Using the records that appear below, write out exactly the lines from the one with "load32 (memory M')" through the one with "intros [_ H1", keeping both end lines.

──────── Given data

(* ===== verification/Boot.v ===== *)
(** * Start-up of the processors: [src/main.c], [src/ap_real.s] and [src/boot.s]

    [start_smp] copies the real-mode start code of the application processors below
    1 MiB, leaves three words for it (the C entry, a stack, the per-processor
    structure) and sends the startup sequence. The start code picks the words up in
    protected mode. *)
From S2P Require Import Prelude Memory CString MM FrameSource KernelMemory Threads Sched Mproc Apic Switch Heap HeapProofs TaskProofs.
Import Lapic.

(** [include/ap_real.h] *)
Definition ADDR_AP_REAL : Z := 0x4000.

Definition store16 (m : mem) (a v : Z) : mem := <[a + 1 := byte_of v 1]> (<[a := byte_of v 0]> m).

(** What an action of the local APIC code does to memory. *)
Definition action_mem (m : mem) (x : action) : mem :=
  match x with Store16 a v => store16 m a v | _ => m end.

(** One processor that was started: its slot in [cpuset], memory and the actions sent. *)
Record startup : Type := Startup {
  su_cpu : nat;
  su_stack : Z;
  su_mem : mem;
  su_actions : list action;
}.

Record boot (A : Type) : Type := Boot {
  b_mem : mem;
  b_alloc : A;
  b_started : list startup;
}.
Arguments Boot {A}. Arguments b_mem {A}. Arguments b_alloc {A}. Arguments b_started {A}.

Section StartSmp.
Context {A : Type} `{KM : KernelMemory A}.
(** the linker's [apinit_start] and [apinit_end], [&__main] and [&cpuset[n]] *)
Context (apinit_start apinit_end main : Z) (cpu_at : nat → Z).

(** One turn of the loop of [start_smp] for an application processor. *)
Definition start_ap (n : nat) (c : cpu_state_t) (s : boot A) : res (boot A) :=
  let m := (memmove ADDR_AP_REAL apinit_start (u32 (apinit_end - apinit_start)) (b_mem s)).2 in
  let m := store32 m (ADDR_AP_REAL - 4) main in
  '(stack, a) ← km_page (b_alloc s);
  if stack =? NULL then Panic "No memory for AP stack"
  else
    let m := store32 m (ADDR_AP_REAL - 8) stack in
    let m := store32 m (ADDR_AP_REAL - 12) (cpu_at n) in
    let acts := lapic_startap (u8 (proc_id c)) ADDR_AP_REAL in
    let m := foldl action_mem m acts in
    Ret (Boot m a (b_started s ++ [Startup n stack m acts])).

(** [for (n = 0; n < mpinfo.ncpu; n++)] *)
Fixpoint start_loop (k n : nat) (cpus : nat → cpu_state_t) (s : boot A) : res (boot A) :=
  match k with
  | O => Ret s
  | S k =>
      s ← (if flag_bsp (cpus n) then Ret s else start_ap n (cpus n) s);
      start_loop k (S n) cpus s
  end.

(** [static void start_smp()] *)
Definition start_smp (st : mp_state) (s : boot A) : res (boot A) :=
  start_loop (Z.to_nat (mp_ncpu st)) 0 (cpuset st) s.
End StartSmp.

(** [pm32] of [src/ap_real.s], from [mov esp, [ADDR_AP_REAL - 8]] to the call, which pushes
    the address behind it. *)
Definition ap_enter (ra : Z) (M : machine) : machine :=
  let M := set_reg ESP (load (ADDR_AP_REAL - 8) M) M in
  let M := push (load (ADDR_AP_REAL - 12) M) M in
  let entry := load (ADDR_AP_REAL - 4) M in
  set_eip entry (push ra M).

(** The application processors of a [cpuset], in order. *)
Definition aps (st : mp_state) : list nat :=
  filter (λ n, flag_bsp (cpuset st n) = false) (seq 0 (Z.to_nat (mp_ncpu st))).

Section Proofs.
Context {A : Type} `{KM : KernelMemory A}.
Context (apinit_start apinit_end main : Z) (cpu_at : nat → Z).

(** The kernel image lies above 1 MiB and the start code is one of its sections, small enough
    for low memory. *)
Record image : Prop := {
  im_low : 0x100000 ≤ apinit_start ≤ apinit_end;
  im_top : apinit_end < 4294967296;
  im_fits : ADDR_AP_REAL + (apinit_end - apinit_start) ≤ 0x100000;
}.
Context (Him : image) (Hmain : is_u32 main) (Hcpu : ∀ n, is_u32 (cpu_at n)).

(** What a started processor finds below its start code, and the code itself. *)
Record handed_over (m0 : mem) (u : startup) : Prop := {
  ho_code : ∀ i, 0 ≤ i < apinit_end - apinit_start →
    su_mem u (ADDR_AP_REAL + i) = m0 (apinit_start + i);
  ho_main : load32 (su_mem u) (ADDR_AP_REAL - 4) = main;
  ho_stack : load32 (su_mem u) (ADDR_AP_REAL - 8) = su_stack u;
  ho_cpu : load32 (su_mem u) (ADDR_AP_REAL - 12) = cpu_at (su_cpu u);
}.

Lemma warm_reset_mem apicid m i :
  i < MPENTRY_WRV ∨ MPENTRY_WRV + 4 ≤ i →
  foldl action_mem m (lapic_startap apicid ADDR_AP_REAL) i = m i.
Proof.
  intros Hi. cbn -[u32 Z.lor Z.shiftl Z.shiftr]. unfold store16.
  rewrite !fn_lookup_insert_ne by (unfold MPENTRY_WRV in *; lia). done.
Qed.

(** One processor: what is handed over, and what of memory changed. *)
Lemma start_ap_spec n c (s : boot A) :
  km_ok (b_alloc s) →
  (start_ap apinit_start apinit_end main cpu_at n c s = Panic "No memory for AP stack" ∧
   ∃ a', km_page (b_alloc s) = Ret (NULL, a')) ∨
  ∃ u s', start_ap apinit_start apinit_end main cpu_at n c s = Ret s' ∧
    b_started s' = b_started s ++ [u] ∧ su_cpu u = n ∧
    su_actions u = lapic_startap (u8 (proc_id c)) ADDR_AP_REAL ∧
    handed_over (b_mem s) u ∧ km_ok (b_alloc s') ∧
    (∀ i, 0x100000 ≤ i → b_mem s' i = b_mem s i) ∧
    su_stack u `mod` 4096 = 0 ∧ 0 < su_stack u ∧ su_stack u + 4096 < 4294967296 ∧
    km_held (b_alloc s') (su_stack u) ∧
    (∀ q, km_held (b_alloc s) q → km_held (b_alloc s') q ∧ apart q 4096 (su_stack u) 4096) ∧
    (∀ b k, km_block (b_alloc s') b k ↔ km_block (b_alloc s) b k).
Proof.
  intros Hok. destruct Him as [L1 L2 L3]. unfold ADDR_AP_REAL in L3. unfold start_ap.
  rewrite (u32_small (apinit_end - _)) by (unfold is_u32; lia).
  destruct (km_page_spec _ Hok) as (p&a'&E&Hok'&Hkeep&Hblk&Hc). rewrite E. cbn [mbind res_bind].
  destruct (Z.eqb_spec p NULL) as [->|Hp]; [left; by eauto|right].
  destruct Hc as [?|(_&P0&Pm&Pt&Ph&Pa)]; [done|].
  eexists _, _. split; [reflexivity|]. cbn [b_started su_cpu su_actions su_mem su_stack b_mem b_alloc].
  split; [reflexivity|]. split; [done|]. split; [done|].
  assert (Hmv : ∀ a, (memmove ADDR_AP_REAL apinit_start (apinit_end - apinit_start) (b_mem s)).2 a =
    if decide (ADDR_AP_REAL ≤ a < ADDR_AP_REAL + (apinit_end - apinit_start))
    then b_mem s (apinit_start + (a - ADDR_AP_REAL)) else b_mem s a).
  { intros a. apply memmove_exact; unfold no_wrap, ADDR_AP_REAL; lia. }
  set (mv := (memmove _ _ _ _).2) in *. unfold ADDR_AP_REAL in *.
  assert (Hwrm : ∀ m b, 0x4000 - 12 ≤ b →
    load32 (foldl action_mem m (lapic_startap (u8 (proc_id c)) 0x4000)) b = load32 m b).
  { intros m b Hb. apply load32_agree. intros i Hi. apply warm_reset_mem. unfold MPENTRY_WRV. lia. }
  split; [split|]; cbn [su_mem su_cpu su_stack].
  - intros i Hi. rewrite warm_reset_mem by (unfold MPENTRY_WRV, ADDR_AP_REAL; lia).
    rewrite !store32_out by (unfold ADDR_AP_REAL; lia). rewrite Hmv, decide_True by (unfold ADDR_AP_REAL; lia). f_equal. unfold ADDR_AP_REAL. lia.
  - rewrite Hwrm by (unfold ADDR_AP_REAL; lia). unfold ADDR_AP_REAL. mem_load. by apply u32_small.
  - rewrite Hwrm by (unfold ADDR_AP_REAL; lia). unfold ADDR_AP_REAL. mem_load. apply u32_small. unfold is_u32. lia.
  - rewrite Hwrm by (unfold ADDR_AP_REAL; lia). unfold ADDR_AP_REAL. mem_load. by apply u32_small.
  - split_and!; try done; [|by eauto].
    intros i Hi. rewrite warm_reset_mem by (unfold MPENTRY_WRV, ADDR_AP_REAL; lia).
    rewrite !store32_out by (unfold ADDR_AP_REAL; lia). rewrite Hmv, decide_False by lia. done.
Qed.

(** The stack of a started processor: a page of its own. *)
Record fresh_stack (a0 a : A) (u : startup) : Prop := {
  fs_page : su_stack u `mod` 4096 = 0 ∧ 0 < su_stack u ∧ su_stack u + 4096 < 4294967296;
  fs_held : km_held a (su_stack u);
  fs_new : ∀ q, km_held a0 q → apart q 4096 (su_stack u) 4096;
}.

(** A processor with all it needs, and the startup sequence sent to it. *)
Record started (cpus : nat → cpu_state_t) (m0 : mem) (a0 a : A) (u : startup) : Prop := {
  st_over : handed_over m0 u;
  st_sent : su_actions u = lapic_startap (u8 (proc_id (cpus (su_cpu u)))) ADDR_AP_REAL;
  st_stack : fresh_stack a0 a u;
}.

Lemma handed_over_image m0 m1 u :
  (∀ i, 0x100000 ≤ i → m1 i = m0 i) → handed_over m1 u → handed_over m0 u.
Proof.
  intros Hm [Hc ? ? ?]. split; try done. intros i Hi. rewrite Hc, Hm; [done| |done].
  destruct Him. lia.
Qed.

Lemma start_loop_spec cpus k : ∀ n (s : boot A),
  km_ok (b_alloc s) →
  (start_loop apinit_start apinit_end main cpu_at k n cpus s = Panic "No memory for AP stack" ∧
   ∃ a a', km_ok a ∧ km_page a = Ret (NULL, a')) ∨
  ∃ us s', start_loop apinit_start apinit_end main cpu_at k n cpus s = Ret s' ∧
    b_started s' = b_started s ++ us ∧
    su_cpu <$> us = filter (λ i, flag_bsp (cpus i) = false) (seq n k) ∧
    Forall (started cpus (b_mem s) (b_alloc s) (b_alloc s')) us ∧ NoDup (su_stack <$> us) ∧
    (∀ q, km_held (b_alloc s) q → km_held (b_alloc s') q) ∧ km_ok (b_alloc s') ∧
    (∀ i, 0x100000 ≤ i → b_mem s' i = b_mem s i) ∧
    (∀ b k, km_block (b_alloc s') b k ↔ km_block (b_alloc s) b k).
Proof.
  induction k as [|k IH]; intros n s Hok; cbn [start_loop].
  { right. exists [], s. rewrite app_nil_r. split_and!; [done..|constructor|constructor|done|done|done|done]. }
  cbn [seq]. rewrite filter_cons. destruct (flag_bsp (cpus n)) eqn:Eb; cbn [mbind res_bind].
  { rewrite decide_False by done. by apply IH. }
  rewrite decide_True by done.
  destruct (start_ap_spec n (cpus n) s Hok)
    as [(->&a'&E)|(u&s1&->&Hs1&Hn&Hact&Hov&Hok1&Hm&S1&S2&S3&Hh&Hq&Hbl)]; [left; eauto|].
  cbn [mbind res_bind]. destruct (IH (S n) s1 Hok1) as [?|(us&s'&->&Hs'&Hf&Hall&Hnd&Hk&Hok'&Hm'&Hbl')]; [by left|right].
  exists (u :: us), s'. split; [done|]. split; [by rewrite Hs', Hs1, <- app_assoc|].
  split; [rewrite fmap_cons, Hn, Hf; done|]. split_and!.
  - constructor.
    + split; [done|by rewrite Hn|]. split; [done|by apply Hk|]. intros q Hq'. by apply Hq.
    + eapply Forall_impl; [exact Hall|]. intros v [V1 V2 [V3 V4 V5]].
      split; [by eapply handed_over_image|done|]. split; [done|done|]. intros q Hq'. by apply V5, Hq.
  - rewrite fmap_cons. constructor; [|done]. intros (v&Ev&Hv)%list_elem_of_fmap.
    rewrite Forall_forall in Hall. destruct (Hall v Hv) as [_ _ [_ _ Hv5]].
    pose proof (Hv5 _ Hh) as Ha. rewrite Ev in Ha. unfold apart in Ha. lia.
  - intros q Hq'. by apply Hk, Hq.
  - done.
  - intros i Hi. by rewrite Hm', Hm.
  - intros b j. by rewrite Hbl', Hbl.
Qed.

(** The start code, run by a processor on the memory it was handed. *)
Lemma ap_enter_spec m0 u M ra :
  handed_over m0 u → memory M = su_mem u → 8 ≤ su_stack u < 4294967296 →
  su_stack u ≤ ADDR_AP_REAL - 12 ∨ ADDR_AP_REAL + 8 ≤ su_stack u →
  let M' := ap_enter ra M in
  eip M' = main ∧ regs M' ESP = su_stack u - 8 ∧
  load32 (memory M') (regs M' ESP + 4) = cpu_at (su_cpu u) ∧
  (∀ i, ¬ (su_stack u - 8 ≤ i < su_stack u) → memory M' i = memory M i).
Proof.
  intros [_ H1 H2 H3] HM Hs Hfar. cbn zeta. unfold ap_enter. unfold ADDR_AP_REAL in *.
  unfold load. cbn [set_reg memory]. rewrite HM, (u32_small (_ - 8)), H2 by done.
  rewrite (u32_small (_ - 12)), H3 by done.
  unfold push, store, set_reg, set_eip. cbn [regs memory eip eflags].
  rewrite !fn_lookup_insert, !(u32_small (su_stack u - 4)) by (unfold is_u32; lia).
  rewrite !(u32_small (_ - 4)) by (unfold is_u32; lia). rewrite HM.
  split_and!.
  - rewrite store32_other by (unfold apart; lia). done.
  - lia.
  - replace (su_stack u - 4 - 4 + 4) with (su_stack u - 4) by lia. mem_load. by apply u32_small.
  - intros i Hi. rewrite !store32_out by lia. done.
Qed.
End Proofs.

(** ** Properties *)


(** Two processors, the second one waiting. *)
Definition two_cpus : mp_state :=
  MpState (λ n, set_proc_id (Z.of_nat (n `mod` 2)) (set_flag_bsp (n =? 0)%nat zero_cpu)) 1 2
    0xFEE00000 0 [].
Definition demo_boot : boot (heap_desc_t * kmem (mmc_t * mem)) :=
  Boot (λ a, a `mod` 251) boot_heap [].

────────────────

** Result of the exercise **
  load32 (memory M') (regs M' ESP + 4) = cpu_at (su_cpu u) ∧
  (∀ i, ¬ (su_stack u - 8 ≤ i < su_stack u) → memory M' i = memory M i).
Proof.
  intros [_ H1 H2 H3] HM Hs Hfar. cbn zeta. unfold ap_enter. unfold ADDR_AP_REAL in *.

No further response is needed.